Exercise objective. Going through the material below, please gather all lines with the word "that" in them.

Data to use.

(* ===== verification/PromptCache.v ===== *)
(** * crates/llm-router/src/prompt_cache.rs: cache directives in requests

    A manager wraps prompts and documents into content blocks and builds the request
    bodies of the providers from them.  JSON objects keep the order of insertion; SHA-256
    in hexadecimal, the serializer and the numbers of JSON are parameters. *)
From Stdlib Require Import Ascii String.
From S2P Require Import Prelude RustStr Json.

Local Open Scope string_scope.

Inductive Provider : Type := Gemini | Anthropic | DeepSeek | Groq.
Definition supports_prompt_caching (p : Provider) : bool :=
  match p with Gemini | Anthropic | DeepSeek => true | Groq => false end.
Definition requires_beta_header (p : Provider) : bool :=
  match p with Anthropic => true | _ => false end.

Record CacheDirective := mkDirective { cache_type : string }.

Record CacheStats := mkStats {
  total_cached_blocks : Z; total_cache_hits : Z; estimated_token_savings : Z }.

(** The statistics behind the mutex, and the switch. *)
Record PromptCacheManager := mkManager { stats : CacheStats; enabled : bool }.
Definition manager_new (enabled : bool) : PromptCacheManager := mkManager (mkStats 0 0 0) enabled.
Definition manager_default : PromptCacheManager := manager_new true.

Section prompt_cache.
Context {Number : Type} (num_of : Z -> Number) (sha256_hex : string -> string)
        (to_string : Value Number -> option string).

Record CachedContent := mkContent {
  role : string; parts : list (Value Number); cache_control : option CacheDirective;
  content_hash : string; estimated_tokens : Z }.

Record CacheAwarePayload := mkPayload {
  body : string; headers : list (string * string); provider : Provider }.

(** [temperature] is a JSON number already. *)
Record CacheAwarePayloadArgs := mkArgs {
  a_provider : Provider; a_system_prompt : CachedContent; a_documents : list CachedContent;
  a_user_query : string; a_temperature : Number; a_max_tokens : Z; a_model : string }.

(** [json!({..})], and an entry assigned to an object. *)
Definition object (entries : list (string * Value Number)) : Value Number :=
  JObject (map_collect entries).
Definition assign (key : string) (v obj : Value Number) : Value Number :=
  match obj with JObject m => JObject (map_insert key v m) | _ => obj end.
Definition ephemeral : Value Number := object [("type", JString "ephemeral")].
Definition text_block (text : string) : Value Number := object [("text", JString text)].

Definition fingerprint_content (content : string) : string := sha256_hex content.
Definition estimate_tokens (content : string) : Z := ((len content + 3) / 4) mod (U32_MAX + 1).

Definition directive (m : PromptCacheManager) : option CacheDirective :=
  if enabled m then Some (mkDirective "ephemeral") else None.

Definition wrap_system_prompt (prompt_text : string) (m : PromptCacheManager)
    : outcome (PromptCacheManager * CachedContent) :=
  let content_hash := fingerprint_content prompt_text in
  let estimated_tokens := estimate_tokens prompt_text in
  let s := stats m in
  blocks ← add_u U64_MAX (total_cached_blocks s) 1;
  Ret (mkManager (mkStats blocks (total_cache_hits s) (estimated_token_savings s)) (enabled m),
       mkContent "user" [text_block prompt_text] (directive m) content_hash estimated_tokens).

Definition wrap_document (document_text document_title : string) (m : PromptCacheManager)
    : outcome (PromptCacheManager * CachedContent) :=
  let full_content := "## " ++ document_title ++ newline ++ newline ++ document_text in
  let content_hash := fingerprint_content full_content in
  let estimated_tokens := estimate_tokens full_content in
  let s := stats m in
  blocks ← add_u U64_MAX (total_cached_blocks s) 1;
  savings ← add_u U64_MAX (estimated_token_savings s) (estimated_tokens * 9 / 10);
  Ret (mkManager (mkStats blocks (total_cache_hits s) savings) (enabled m),
       mkContent "user" [text_block full_content] (directive m) content_hash estimated_tokens).

(** ** Requests *)

Definition gemini_content (cached : CachedContent) : Value Number :=
  let content_obj := object [("role", JString (role cached)); ("parts", JArray (parts cached))] in
  match cache_control cached with
  | Some cc => assign "cache_control" (object [("type", JString (cache_type cc))]) content_obj
  | None => content_obj
  end.

Definition build_gemini_request (cached_contents : list CachedContent) (user_query : string)
    (temperature : Number) (max_output_tokens : Z) : Value Number :=
  let contents :=
    (List.map gemini_content cached_contents ++
     [object [("role", JString "user"); ("parts", JArray [text_block user_query])]])%list in
  object [("contents", JArray contents);
          ("generationConfig", object [("temperature", JNumber temperature);
                                       ("maxOutputTokens", JNumber (num_of max_output_tokens))])].

(** The text of a block's first part. *)
Definition first_text (c : CachedContent) : option (Value Number) := head (parts c).
Definition text_of (v : Value Number) : option string := t ← value_get "text" v; as_str t.

Definition anthropic_block (c : CachedContent) : list (Value Number) :=
  match first_text c with
  | Some text_val =>
      let text_str := default "" (text_of text_val) in
      let block := object [("type", JString "text"); ("text", JString text_str)] in
      [match cache_control c with Some _ => assign "cache_control" ephemeral block | None => block end]
  | None => []
  end.

Definition build_anthropic_request (system_prompt : CachedContent) (documents : list CachedContent)
    (user_query model : string) (temperature : Number) (max_tokens : Z) : Value Number :=
  let system_blocks := List.flat_map anthropic_block (system_prompt :: documents) in
  let user_content := [object [("type", JString "text"); ("text", JString user_query)]] in
  let messages := [object [("role", JString "user"); ("content", JArray user_content)]] in
  object [("model", JString model); ("max_tokens", JNumber (num_of max_tokens));
          ("temperature", JNumber temperature); ("system", JArray system_blocks);
          ("messages", JArray messages)].

Definition system_text (c : CachedContent) : list string :=
  match first_text c with
  | Some text_val => match text_of text_val with Some text_str => [text_str] | None => [] end
  | None => []
  end.

Definition system_message (system_prompt : CachedContent) (documents : list CachedContent)
    : Value Number :=
  let system_text_parts := List.flat_map system_text (system_prompt :: documents) in
  let combined_system := String.concat (newline ++ newline) system_text_parts in
  let system_msg := object [("role", JString "system"); ("content", JString combined_system)] in
  match cache_control system_prompt with
  | Some _ => assign "cache_control" ephemeral system_msg
  | None => system_msg
  end.

Definition build_deepseek_request (system_prompt : CachedContent) (documents : list CachedContent)
    (user_query model : string) (temperature : Number) (max_tokens : Z) : Value Number :=
  let system_msg := system_message system_prompt documents in
  let messages := [system_msg; object [("role", JString "user"); ("content", JString user_query)]] in
  object [("model", JString model); ("messages", JArray messages);
          ("temperature", JNumber temperature); ("max_tokens", JNumber (num_of max_tokens))].

Definition request_body (args : CacheAwarePayloadArgs) : Value Number :=
  match a_provider args with
  | Gemini =>
      build_gemini_request (a_system_prompt args :: a_documents args) (a_user_query args)
        (a_temperature args) (a_max_tokens args)
  | Anthropic =>
      build_anthropic_request (a_system_prompt args) (a_documents args) (a_user_query args)
        (a_model args) (a_temperature args) (a_max_tokens args)
  | DeepSeek | Groq =>
      build_deepseek_request (a_system_prompt args) (a_documents args) (a_user_query args)
        (a_model args) (a_temperature args) (a_max_tokens args)
  end.

Definition build_cache_aware_payload (args : CacheAwarePayloadArgs) : CacheAwarePayload :=
  let headers :=
    (("Content-Type", "application/json") ::
     match a_provider args with
     | Anthropic => [("anthropic-beta", "prompt-caching-2024-07-31")]
     | _ => []
     end)%list in
  mkPayload (default "" (to_string (request_body args))) headers (a_provider args).

Definition record_cache_hit (m : PromptCacheManager) : outcome PromptCacheManager :=
  let s := stats m in
  hits ← add_u U64_MAX (total_cache_hits s) 1;
  Ret (mkManager (mkStats (total_cached_blocks s) hits (estimated_token_savings s)) (enabled m)).
Definition get_stats (m : PromptCacheManager) : CacheStats := stats m.

(** ** The cacheable part *)

(** What a request holds besides the query: the contents before it, the system blocks,
    the system message. *)
Definition static_part (p : Provider) (v : Value Number) : option (Value Number) :=
  match p with
  | Gemini =>
      match value_get "contents" v with Some (JArray l) => Some (JArray (removelast l)) | _ => None end
  | Anthropic => value_get "system" v
  | DeepSeek | Groq =>
      match value_get "messages" v with Some (JArray (system :: _)) => Some system | _ => None end
  end.

Definition static_of (p : Provider) (system_prompt : CachedContent) (documents : list CachedContent)
    : Value Number :=
  match p with
  | Gemini => JArray (List.map gemini_content (system_prompt :: documents))
  | Anthropic => JArray (List.flat_map anthropic_block (system_prompt :: documents))
  | DeepSeek | Groq => system_message system_prompt documents
  end.

(** The cacheable part of a request depends on the provider, the prompt and the documents
    alone: not on the query, the temperature, the token limit or the model. *)
Theorem static_part_stable p system_prompt documents q t n model :
  static_part p (request_body (mkArgs p system_prompt documents q t n model)) =
    Some (static_of p system_prompt documents).
Proof.
  destruct p; try reflexivity. cbn [static_of].
  etransitivity; [|by rewrite <- (removelast_last _ (object
    [("role", JString "user"); ("parts", JArray [text_block q])]))].
  reflexivity.
Qed.

Fixpoint has_key (key : string) (v : Value Number) : bool :=
  match v with
  | JArray l => existsb (has_key key) l
  | JObject m => existsb (fun e => String.eqb e.1 key || has_key key e.2) m
  | _ => false
  end.

(** A block as the manager's two functions make it. *)
Definition wrapped (m : PromptCacheManager) (c : CachedContent) : Prop :=
  cache_control c = directive m /\ exists text, parts c = [text_block text].

Lemma wrap_system_prompt_wrapped text m m' c :
  wrap_system_prompt text m = Ret (m', c) -> wrapped m c /\ enabled m' = enabled m.
Proof.
  unfold wrap_system_prompt. destruct (add_u _ _ _); simpl; [|done]. intros [= <- <-].
  split; [|done]. split; [done|]. by exists text.
Qed.
Lemma wrap_document_wrapped text title m m' c :
  wrap_document text title m = Ret (m', c) -> wrapped m c /\ enabled m' = enabled m.
Proof.
  unfold wrap_document. destruct (add_u _ (total_cached_blocks _) _); simpl; [|done].
  destruct (add_u _ _ _); simpl; [|done].
  intros [= <- <-]. split; [|done]. split; [done|]. by eexists.
Qed.

Lemma gemini_content_key m c :
  wrapped m c -> has_key "cache_control" (gemini_content c) = enabled m.
Proof.
  intros [Hc [text Hp]]. unfold gemini_content. rewrite Hc, Hp. unfold directive.
  destruct (enabled m); reflexivity.
Qed.
Lemma anthropic_block_key m c :
  wrapped m c -> existsb (has_key "cache_control") (anthropic_block c) = enabled m.
Proof.
  intros [Hc [text Hp]]. unfold anthropic_block, first_text. rewrite Hc, Hp. unfold directive.
  destruct (enabled m); reflexivity.
Qed.

(** The directive is in a request exactly when the manager that wrapped its blocks is
    enabled, whoever the provider is: also Groq, which is not said to support it. *)
Theorem directive_iff_enabled m system_prompt documents p q t n model :
  wrapped m system_prompt -> Forall (wrapped m) documents ->
  has_key "cache_control" (request_body (mkArgs p system_prompt documents q t n model)) = enabled m.
Proof.
  intros Hs Hd. unfold request_body. cbn [a_provider a_system_prompt a_documents a_user_query
    a_temperature a_max_tokens a_model].
  assert (Hall : forall f : CachedContent -> list (Value Number),
    (forall c, wrapped m c -> existsb (has_key "cache_control") (f c) = enabled m) ->
    existsb (has_key "cache_control") (List.flat_map f (system_prompt :: documents)) = enabled m).
  { intros f Hf. cbn. rewrite existsb_app, (Hf _ Hs). destruct (enabled m) eqn:E; [done|]. cbn.
    induction Hd as [|c l Hc Hd IH]; [done|]. cbn. by rewrite existsb_app, (Hf c Hc). }
  destruct p.
  - transitivity (existsb (has_key "cache_control") (List.map gemini_content (system_prompt :: documents) ++
      [object [("role", JString "user"); ("parts", JArray [text_block q])]])%list || false); [reflexivity|].
    rewrite existsb_app, !orb_false_r. rewrite <- (Hall (fun c => [gemini_content c])).
    2: { intros c Hc. cbn [existsb]. rewrite orb_false_r. by apply gemini_content_key. }
    clear. induction (system_prompt :: documents) as [|c l IH]; [done|]. cbn in *. by rewrite IH.
  - transitivity (existsb (has_key "cache_control")
      (List.flat_map anthropic_block (system_prompt :: documents)) || false); [reflexivity|].
    rewrite orb_false_r. apply Hall, anthropic_block_key.
  - unfold build_deepseek_request, system_message. destruct Hs as [-> _]. unfold directive.
    destruct (enabled m); reflexivity.
  - unfold build_deepseek_request, system_message. destruct Hs as [-> _]. unfold directive.
    destruct (enabled m); reflexivity.
Qed.
End prompt_cache.

(** Groq is sent the directive although it is not among the providers that support it; a
    disabled manager still counts savings; and the header of the beta goes to Anthropic. *)
Example groq_gets_directive :
  supports_prompt_caching Groq = false /\
  match wrap_system_prompt (Number := Z) (fun s => s) "rules" manager_default with
  | Ret (_, sys) =>
      has_key "cache_control" (request_body (fun z => z) (mkArgs Groq sys [] "q" 0 8 "m")) = true
  | Panic => False
  end.
Proof. split; vm_compute; reflexivity. Qed.

Example disabled_counts_savings :
  match wrap_document (Number := Z) (fun s => s) "some forty characters of document text ." "t"
          (manager_new false) with
  | Ret (m, c) => estimated_token_savings (stats m) = 10 /\ cache_control c = None
  | Panic => False
  end.
Proof. vm_compute. split; reflexivity. Qed.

The completed task.
(** The directive is in a request exactly when the manager that wrapped its blocks is
(** Groq is sent the directive although it is not among the providers that support it; a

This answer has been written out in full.